■ **EXERCISE DATA**
---*---

Lemma infer_track_fallback_sound_witness :
  ∃ r, ("backend"%string, r)
       ∈ track_entries (Some [("backend", Some ["Repo-Y"]); ("infra", None)]%string)
       ∧ Py.lower r = Py.lower "REPO-y".
Proof.
  apply (infer_track_fallback_sound _ "REPO-y"%string ["python"%string]).
  - by repeat constructor.
  - vm_compute. reflexivity.
Defined.

(** ** Runs without active repositories *)

(** [list_org_repos] uses the provider through [post_graphql] only. *)
Lemma list_org_repos_ext cfg P P' fuel :
  post_graphql P' = post_graphql P →
  list_org_repos cfg P' fuel = list_org_repos cfg P fuel.
Proof.
  intros Hpost. unfold list_org_repos.
  generalize (@None string) (@nil Repo.t).
  induction fuel as [|n IH]; intros cursor repos; [done|].
  cbn [list_org_repos_from]. unfold gql. rewrite Hpost.
  destruct (raise_for_status _); simpl; try done.
  destruct (gql_errors _); simpl; try done.
  destruct (negb _); [done|]. apply IH.
Qed.

(** The loop passes over archived and disabled repositories without a
    request. *)
Lemma collect_all_skipped cfg P fuel since repos acc :
  Forall (λ r, Repo.archived r = true ∨ Repo.disabled r = true) repos →
  collect cfg P fuel since repos acc = Ok acc.
Proof.
  induction 1 as [|r rs Hr _ IH]; [done|].
  cbn [collect]. unfold skipped.
  by destruct Hr as [-> | ->]; rewrite ?orb_true_r.
Qed.

(** X15.  When every enumerated repository is archived or disabled, and
    so also when the organisation has no repository, the run makes no commit
    request and produces a report with an empty list of summaries and two
    empty leaderboards, whose [repos_total] is still the number of
    enumerated repositories. *)
Theorem nothing_active_empty_report cfg clock P fuel enumerated :
  list_org_repos cfg P fuel = Ok enumerated →
  Forall (λ r, Repo.archived r = true ∨ Repo.disabled r = true) enumerated →
  ∃ rep, main cfg clock P fuel = Ok rep
         ∧ (∀ P', post_graphql P' = post_graphql P →
                  main cfg clock P' fuel = Ok rep)
         ∧ repos_total rep = length enumerated
         ∧ repos rep = []
         ∧ top_repos_30d (leaderboards rep) = []
         ∧ top_contributors_30d (leaderboards rep) = [].
Proof.
  intros Hrepos Hskipped.
  assert (∀ P', collect cfg P' fuel (since_iso clock) enumerated no_totals
                = Ok no_totals) as Hacc.
  { intros P'. by apply collect_all_skipped. }
  exists (org_stats cfg clock enumerated no_totals). split_and!; try done.
  - unfold main. rewrite Hrepos. cbn -[collect]. by rewrite Hacc.
  - intros P' Hpost. unfold main.
    rewrite (list_org_repos_ext cfg P P') by done.
    rewrite Hrepos. cbn -[collect]. by rewrite Hacc.
Qed.

Lemma nothing_active_empty_report_witness :
  ∃ rep, main Examples.cfg Examples.clock MoreExamples.provider_retired 1 = Ok rep
         ∧ repos_total rep = 1
         ∧ repos rep = [].
Proof.
  destruct (nothing_active_empty_report Examples.cfg Examples.clock
              MoreExamples.provider_retired 1 [repo_of_node Examples.archive])
    as (rep & Hrep & _ & Htotal & Hnone & _).
  - vm_compute. reflexivity.
  - constructor; [by left|constructor].
  - exists rep. split_and!; [exact Hrep|exact Htotal|exact Hnone].
Defined.

(** ** The summaries and the repositories *)

Lemma repo_info_topics cfg r cs :
  RepoInfo.topics (repo_info cfg r cs) = Repo.topics r.
Proof. unfold repo_info. by destruct (count_commits cs). Qed.

Lemma repo_info_track cfg r cs :
  RepoInfo.track (repo_info cfg r cs)
  = infer_track (track_map cfg) (Repo.name r) (Repo.topics r).
Proof. unfold repo_info. by destruct (count_commits cs). Qed.

(** X16.  The summaries of the report stand, one for one and in order,
    for the enumerated repositories that are neither archived nor disabled:
    each carries the name, the full name and the topics of its repository,
    the track inferred from that name and those topics, and as
    [commits_count] the number of commits that [commit_activity] returns for
    the repository. *)
Theorem summaries_follow_repositories cfg clock P fuel enumerated rep :
  list_org_repos cfg P fuel = Ok enumerated →
  main cfg clock P fuel = Ok rep →
  Forall2 (λ r info,
             RepoInfo.name info = Repo.name r
             ∧ RepoInfo.full info = Repo.full r
             ∧ RepoInfo.topics info = Repo.topics r
             ∧ RepoInfo.track info
               = infer_track (track_map cfg) (Repo.name r) (Repo.topics r)
             ∧ ∃ commits,
                 commit_activity P fuel (Repo.full r) (since_iso clock)
                 = Ok commits
                 ∧ RepoInfo.commits_count info = length commits)
          (active enumerated) (repos rep).
Proof.
  intros Hrepos (enumerated' & fetched & Hrepos' & Hf & Hok & ->)%main_Ok.
  assert (enumerated' = enumerated) as -> by congruence. simpl.
  rewrite totals_of_repos, <-Hf. simpl.
  apply Forall2_fmap, Forall_Forall2_diag.
  eapply Forall_impl; [exact Hok|].
  intros [r cs] Hrc. simpl in *.
  rewrite repo_info_name, repo_info_full, repo_info_topics, repo_info_track.
  split_and!; [done..|]. exists cs. by rewrite repo_info_commits_count.
Qed.

Lemma summaries_follow_repositories_witness :
  Forall2 (λ r info,
             RepoInfo.name info = Repo.name r
             ∧ RepoInfo.full info = Repo.full r
             ∧ RepoInfo.topics info = Repo.topics r
             ∧ RepoInfo.track info
               = infer_track (track_map Examples.cfg) (Repo.name r) (Repo.topics r)
             ∧ ∃ commits,
                 commit_activity Examples.provider_AB_archive 1 (Repo.full r)
                   (since_iso Examples.clock) = Ok commits
                 ∧ RepoInfo.commits_count info = length commits)
          (active (repo_of_node <$> (Examples.archive :: Examples.nodes_AB)))
          (repos Examples.report_AB_archive).
Proof.
  apply (summaries_follow_repositories Examples.cfg Examples.clock
           Examples.provider_AB_archive 1
           (repo_of_node <$> (Examples.archive :: Examples.nodes_AB))
           Examples.report_AB_archive);
    vm_compute; reflexivity.
Defined.

(** ** The first failing repository *)

(** X17.  The first repository, among those neither archived nor
    disabled, for which [commit_activity] raises decides the run: when the
    fetches for the repositories before it succeed, [main] raises the same
    error, whatever the provider would answer for the repositories after
    it. *)
Theorem first_fetch_failure_is_fatal cfg clock P fuel before r after fetched e :
  list_org_repos cfg P fuel = Ok (before ++ r :: after) →
  fetched.*1 = active before →
  fetched_from P fuel (since_iso clock) fetched →
  Repo.archived r = false → Repo.disabled r = false →
  commit_activity P fuel (Repo.full r) (since_iso clock) = Raise e →
  main cfg clock P fuel = Raise e.
Proof.
  intros Hrepos Hf Hok Ha Hd He. unfold main. rewrite Hrepos.
  cbn -[collect]. rewrite collect_app.
  assert (collect cfg P fuel (since_iso clock) before no_totals
          = Ok (totals_of cfg fetched no_totals)) as ->.
  { apply collect_Ok. by exists fetched. }
  cbn [mbind Result_bind collect]. unfold skipped. rewrite Ha, Hd. simpl.
  by rewrite He.
Qed.

Lemma first_fetch_failure_is_fatal_witness :
  main Examples.cfg Examples.clock Examples.provider_failing 1
  = Raise (HTTPError 500).
Proof.
  apply (first_fetch_failure_is_fatal Examples.cfg Examples.clock
           Examples.provider_failing 1
           [repo_of_node (Examples.node "A" false
                            (Some "2025-09-03T10:00:00Z"%string)
                            ["track-backend"%string])]
           (repo_of_node (Examples.node "B" false None []))
           []
           [(repo_of_node (Examples.node "A" false
                             (Some "2025-09-03T10:00:00Z"%string)
                             ["track-backend"%string]),
             Examples.commits_A)]);
    try (vm_compute; reflexivity).
  repeat constructor.
Defined.

(** ** The access token *)

(** X18.  The script starts only with a non-empty access token: the token
    is the value of [GH_TOKEN] when that is set and not empty, and otherwise
    the value of [GITHUB_TOKEN]; a variable set to the empty text counts as
    not set. *)
Theorem token_present_iff (env : gmap string string) :
  token_missing env = false
  ↔ ∃ token,
      token ≠ ""%string
      ∧ GITHUB_TOKEN env = Some token
      ∧ (env !! "GH_TOKEN"%string = Some token
         ∨ ((env !! "GH_TOKEN"%string = None
             ∨ env !! "GH_TOKEN"%string = Some ""%string)
            ∧ env !! "GITHUB_TOKEN"%string = Some token)).
Proof.
  unfold token_missing, GITHUB_TOKEN, Py.or, Py.truthy.
  destruct (env !! "GH_TOKEN"%string) as [gh|] eqn:Hgh; simpl.
  - destruct (String.eqb_spec gh "") as [->|Hne]; simpl.
    + destruct (env !! "GITHUB_TOKEN"%string) as [t|]; simpl.
      * destruct (String.eqb_spec t "") as [->|Ht]; simpl.
        -- split; [done|]. by intros (? & ? & [= <-] & _).
        -- split; [|done]. intros _. exists t. naive_solver.
      * split; [done|]. by intros (? & ? & [=] & _).
    + destruct (String.eqb_spec gh ""); [done|]. simpl.
      split; [|done]. intros _. exists gh. naive_solver.
  - destruct (env !! "GITHUB_TOKEN"%string) as [t|]; simpl.
    + destruct (String.eqb_spec t "") as [->|Ht]; simpl.
      * split; [done|]. by intros (? & ? & [= <-] & _).
      * split; [|done]. intros _. exists t. naive_solver.
    + split; [done|]. by intros (? & ? & [=] & _).
Qed.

---*---

■ **TASK PROMPT**
Where a line in the records above contains the word "after", include it in the count; state the total and nothing more.

■ **SOLUTION TO THE PROBLEM**
3